Below are the records; restate word for word the lines from the first through the one containing "op_sock : sock_ok k c (cep_sock v);", and only those.

> _SOURCE DATA_

+++

(* ===== verification/Kstep.v ===== *)
(** * Reference counting: open endpoints

    What a call knows of an endpoint it works on, and the rules of [Kref] in
    terms of it. *)
From S2P Require Import Prelude Proto Kern Cm Kverbs Kref Kalloc.

Ltac kmove E ::=
  lazymatch type of E with
  | keeps _ _ => kmove_s E
  | keepf _ _ => kmove_f E
  | keepq _ _ _ => kmove_q E
  | keepb _ _ _ => kmove_b E
  | keepw _ _ _ => kmove_w E
  | keep ?c ?k ?k' =>
      repeat match goal with H : timer_ok k c ?o |- _ => apply (kp_timer c k k' E) in H end;
      let W := fresh in pose proof (kp_w c k k' E) as W; kmove_w W; clear W
  end.

(** The call holds [n] references on the endpoint [c]. *)
Record opened (X Y : gmap nat Z) (c : nat) (n : Z) (k : kstate) (v : siw_cep) : Prop := {
  op_inv : kinv (<[c := n]> X) Y k;
  op_cep : k_ceps k !! c = Some v;
  op_sock : sock_ok k c (cep_sock v);
  op_timer : timer_ok k c (cep_timer v);
  op_prov : prov_ok k c (cep_state v) (cep_cm_id v)
}.

Lemma kinv_opened X Y k c v :
  kinv X Y k -> X !! c = None -> k_ceps k !! c = Some v ->
  opened X Y c (held v) k v /\ cep_fields v /\ cep_in_use v = false /\ cep_listen_cep v = None /\
  listed_ok k c (cep_qp v) /\ new_ok k c (cep_state v).
Proof.
  intros I HX Hc. destruct (ki_ok _ _ _ I c v HX Hc) as [? ? ? ? ? ? ? ?].
  split_and!; auto. split; auto. by apply kinv_open.
Qed.

Lemma opened_close X Y c n k v :
  opened X Y c n k v -> X !! c = None -> cep_fields v -> cep_in_use v = false -> cep_listen_cep v = None ->
  listed_ok k c (cep_qp v) -> new_ok k c (cep_state v) -> n = held v -> kinv X Y k.
Proof.
  intros [I Hc ? ? ?] HX ? ? ? ? ? ->. eapply kinv_close; [done..|]. intros u Hu. rewrite Hc in Hu.
  injection Hu as <-. split; [by split|done].
Qed.

Lemma opened_ref X Y c n k v : opened X Y c n k v -> n <= cep_ref v /\ 0 < cep_ref v /\ 0 <= n.
Proof.
  intros [I Hc ? ? ?]. split_and!; [by eapply kinv_ref_ge|by eapply ki_pos|].
  apply (ki_toks _ _ _ I c). by rewrite lookup_insert_eq.
Qed.

Section opened_rules.
Context (X Y : gmap nat Z) (c : nat) (n : Z).

Implicit Types (k : kstate) (v : siw_cep).

(** Fields that the invariant does not mention. *)
Lemma op_upd f v (Q : unit -> kstate -> Prop) k :
  opened X Y c n k v -> cep_ref (f v) = cep_ref v -> cep_cm_id (f v) = cep_cm_id v -> cep_qp (f v) = cep_qp v ->
  cep_sock (f v) = cep_sock v -> cep_timer (f v) = cep_timer v ->
  (cep_state (f v) = cep_state v \/ unlisted k c) ->
  (forall k', opened X Y c n k' (f v) -> keep c k k' -> Q tt k') -> kwp (upd_cep c f) Q k.
Proof.
  intros [I Hc Hs Ht Hp] Hr Hi Hq Hso Hti Hst HQ. eapply kwp_upd_cep; [done..|]. intros k' I' E Hc'.
  apply HQ; [|done]. split; auto.
  - rewrite Hso. by apply (kp_sock _ _ _ (keep_w _ _ _ E)).
  - rewrite Hti. by apply (kp_timer _ _ _ E).
  - rewrite Hi. destruct Hst as [->|Hu]; [by eapply keepb_prov; [apply keep_b|]|].
    apply unlisted_prov. by eapply keepb_unlisted; [apply keep_b|].
Qed.
(* ===== verification/Kconn.v ===== *)
(** * Reference counting: the calls of the connection manager

    Each entry point of the kernel module keeps the invariant of [Kref] and
    does not fault. *)
From S2P Require Import Prelude Proto Kern Cm Kverbs Kref Kalloc Kstep.

(** A change of the open endpoint of [O] that the invariant does not see. *)
Ltac kupd O :=
  eapply op_upd; [exact O|reflexivity|reflexivity|first [reflexivity|simpl; congruence]|reflexivity|reflexivity|
    first [left; reflexivity|right; assumption]|].

(** ** Requests *)

Section request.
Context (X Y : gmap nat Z) (n l : nat) (m : Z).
Context (Hnl : n <> l).

Lemma kwp_reject_req v rv (Q : Z -> kstate -> Prop) k :
  kinv (<[n := m]> X) Y k -> k_ceps k !! n = Some v -> is_Some (cep_sock v) -> sock_ok k l (cep_sock v) ->
  (forall k' h, kinv (<[n := m]> X) Y k' -> keep n k k' -> k_ceps k' !! n = Some (v <| cep_hdr := h |>) -> Q rv k') ->
  kwp (set_trp_hdr n trp_reject;; _ ← siw_send_trpreqrep n [] 0; mret rv) Q k.
Proof using Hnl.
  intros I Hc Hso Hs HQ. unfold set_trp_hdr, set_hdr.
  apply kwp_bind. eapply kwp_upd_cep; [exact I|exact Hc|done..|]. intros k1 I1 E1 Hc1. pose proof E1 as E1'. kmove E1.
  apply kwp_bind. eapply (kwp_send X Y n l); [exact I1|exact Hc1|done|done|]. intros r k2 h I2 E2 Hc2 _ _.
  apply kwp_ret. eapply HQ; [exact I2|by eapply keep_trans|exact Hc2].
Qed.

Lemma kwp_proc_trpreq v lv rf0 (Q : Z -> kstate -> Prop) k :
  kinv (<[n := m]> X) Y k -> 1 <= m -> k_ceps k !! n = Some v -> timer_ok k n (cep_timer v) ->
  is_Some (cep_sock v) -> sock_ok k l (cep_sock v) ->
  cep_listen_cep v = Some l -> k_ceps k !! l = Some lv -> is_Some (cep_cm_id lv) ->
  rf0 = cep_ref v - (if decide (is_Some (cep_timer v)) then 1 else 0) ->
  (forall r k' v' m', kinv (<[n := m']> X) Y k' -> keepb n k k' -> k_ceps k' !! n = Some v' -> same_core v v' ->
     cep_timer v' = None -> timer_ok k' n None -> cep_ref v' - m' = rf0 - m ->
     (r = 0 /\ m' = m + 1 /\ cep_state v' = SIW_EPSTATE_RECVD_MPAREQ) \/ (r <> 0 /\ m' = m) -> Q r k') ->
  kwp (siw_proc_trpreq n) Q k.
Proof using Hnl.
  intros I Hm Hc Ht Hso Hs Hli Hl Hid Hrf0 HQ. unfold siw_proc_trpreq.
  apply kwp_bind. eapply (kwp_recv X Y n l); [done..|]. intros r1 k1 h p a I1 E1 Hc1 Hr1.
  pose proof (keep_b _ _ _ E1) as B1. kmove E1.
  apply kwp_bind. eapply kwp_cancel_timer; [exact I1|exact Hc1|exact Ht|done|]. intros k2 rf I2 E2 Ht2 Hrf Hc2.
  pose proof (keepb_trans _ _ _ _ B1 (keepw_b _ _ _ E2)) as B2. clear B1. kmove E2.
  simpl in Hrf. rewrite <- Hrf0 in Hrf. subst rf.
  set (v2 := v <| cep_hdr := h |> <| cep_pdata := p |> <| cep_raddr := a |> <| cep_ref := rf0 |> <| cep_timer := None |>) in *.
  assert (Hrej : forall rv k3 w, rv <> 0 -> kinv (<[n := m]> X) Y k3 -> k_ceps k3 !! n = Some w -> same_core v w ->
    cep_timer w = None -> cep_ref w = rf0 -> timer_ok k3 n None -> keepb n k k3 -> sock_ok k3 l (cep_sock v) ->
    kwp (set_trp_hdr n trp_reject;; _ ← siw_send_trpreqrep n [] 0; mret rv) Q k3).
  { intros rv k3 w Hrv I3 Hc3 Hsc Htw Hrw Ht3 B3 Hs3. pose proof Hsc as (_ & Eso & _).
    eapply kwp_reject_req; [done|exact Hc3|by rewrite Eso|by rewrite Eso|]. intros k4 h4 I4 E4 Hc4.
    eapply HQ; [exact I4|by eapply keepb_trans, keep_b|exact Hc4|done|done|by apply (kp_timer _ _ _ E4)|simpl; lia|auto]. }
  destruct (Z.eqb_spec r1 (- EPROTO)) as [->|]; [by eapply Hrej|].
  destruct (Z.eqb_spec r1 0) as [->|]; [|by destruct Hr1].
  apply kwp_bind. eapply kwp_get_cep; [exact Hc2|]. destruct (negb (_ =? trp_req)); [by eapply Hrej|].
  apply kwp_bind. eapply kwp_upd_cep; [exact I2|exact Hc2|done..|]. intros k3 I3 E3 Hc3.
  pose proof (keepb_trans _ _ _ _ B2 (keep_b _ _ _ E3)) as B3. clear B2. kmove E3.
  apply kwp_bind, kwp_gets. destruct (_ || _).
  { apply kwp_bind. eapply kwp_upd_cep; [exact I3|exact Hc3|done..|]. intros k4 I4 E4 Hc4.
    pose proof (keepb_trans _ _ _ _ B3 (keep_b _ _ _ E4)) as B4. kmove E4. by eapply Hrej. }
  apply kwp_bind. eapply kwp_cep_get; [exact I3|exact Hc3|]. intros k4 I4 E4 Hc4.
  pose proof (keepb_trans _ _ _ _ B3 (keep_b _ _ _ E4)) as B4. clear B3. kmove E4.
  apply kwp_bind. eapply kwp_upcall; [exact I4|exact Hc4| |].
  { unfold upcall_id. rewrite decide_True by done. exists l, lv. by split_and!. }
  intros r k5 I5 E5 Hc5 _ _. pose proof (keepb_trans _ _ _ _ B4 (keep_b _ _ _ E5)) as B5. clear B4. kmove E5.
  apply kwp_bind. unfold when. destruct (Z.eqb_spec r 0) as [->|Hr].
  - apply kwp_ret, kwp_ret. eapply HQ; [exact I5|done|exact Hc5|done|done|done|simpl; lia|auto].
  - pose proof (kinv_ref_ge _ _ _ _ _ _ I5 Hc5).
    eapply kwp_cep_put_keep; [exact I5|exact Hc5|lia|lia|]. intros k6 I6 E6 Hc6. apply kwp_ret.
    replace (m + 1 - 1) with m in I6 by lia.
    eapply HQ; [exact I6|by eapply keepb_trans, keep_b|exact Hc6|done|done|by apply (kp_timer _ _ _ E6)|simpl; lia|auto].
Qed.
End request.

(** A new endpoint to which nothing refers is dropped. *)
Lemma kwp_put_new X Y n w (Q : unit -> kstate -> Prop) k :
  kinv (<[n := 1]> X) Y k -> X !! n = None -> k_ceps k !! n = Some w -> cep_ref w = 1 -> cep_cm_id w = None ->
  cep_qp w = None -> unlisted k n -> (forall k', kinv X Y k' -> keep n k k' -> Q tt k') -> kwp (siw_cep_put n) Q k.
Proof.
  intros I HX Hn Hr Hid Hqp Hun HQ. eapply kwp_cep_put; [done..|]. intros k' I' E Hn'. apply HQ; [|done].
  eapply kinv_close; [exact I'|done|]. intros u Hu. destruct Hn' as [[_ Hn']|[? _]]; [congruence|lia].
Qed.

Lemma keepa_at k k' c : keepa k k' -> keep c k k'.
Proof. intros [_ H]. apply H. Qed.

Lemma insert_2_commute (a b : nat) (x y : Z) : a <> b -> <[a := x]> (<[b := y]> (∅ : gmap nat Z)) = <[b := y]> (<[a := x]> ∅).
Proof. intros. by apply insert_insert_ne. Qed.

(** No queue pair refers to a new endpoint. *)
Lemma new_unlinked X Y k c : kinv X Y k -> X !! c = None -> k_ceps k !! c = None -> unlinked k c.
Proof.
  intros I HX Hc p pv Hp Hpc. destruct (kinv_qp_cep _ _ _ _ _ _ I Hp Hpc) as [? ?]. congruence.
Qed.

(** What the new endpoint of a request needs from its listener. *)
Record listener (c : nat) (k : kstate) (v : siw_cep) : Prop := {
  ls_cep : k_ceps k !! c = Some v;
  ls_sock : sock_ok k c (cep_sock v);
  ls_timer : timer_ok k c (cep_timer v);
  ls_prov : prov_ok k c (cep_state v) (cep_cm_id v);
  ls_new : new_ok k c (cep_state v)
}.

+++

> _OUTPUT_
(* ===== verification/Kstep.v ===== *)
(** * Reference counting: open endpoints

    What a call knows of an endpoint it works on, and the rules of [Kref] in
    terms of it. *)
From S2P Require Import Prelude Proto Kern Cm Kverbs Kref Kalloc.

Ltac kmove E ::=
  lazymatch type of E with
  | keeps _ _ => kmove_s E
  | keepf _ _ => kmove_f E
  | keepq _ _ _ => kmove_q E
  | keepb _ _ _ => kmove_b E
  | keepw _ _ _ => kmove_w E
  | keep ?c ?k ?k' =>
      repeat match goal with H : timer_ok k c ?o |- _ => apply (kp_timer c k k' E) in H end;
      let W := fresh in pose proof (kp_w c k k' E) as W; kmove_w W; clear W
  end.

(** The call holds [n] references on the endpoint [c]. *)
Record opened (X Y : gmap nat Z) (c : nat) (n : Z) (k : kstate) (v : siw_cep) : Prop := {
  op_inv : kinv (<[c := n]> X) Y k;
  op_cep : k_ceps k !! c = Some v;
  op_sock : sock_ok k c (cep_sock v);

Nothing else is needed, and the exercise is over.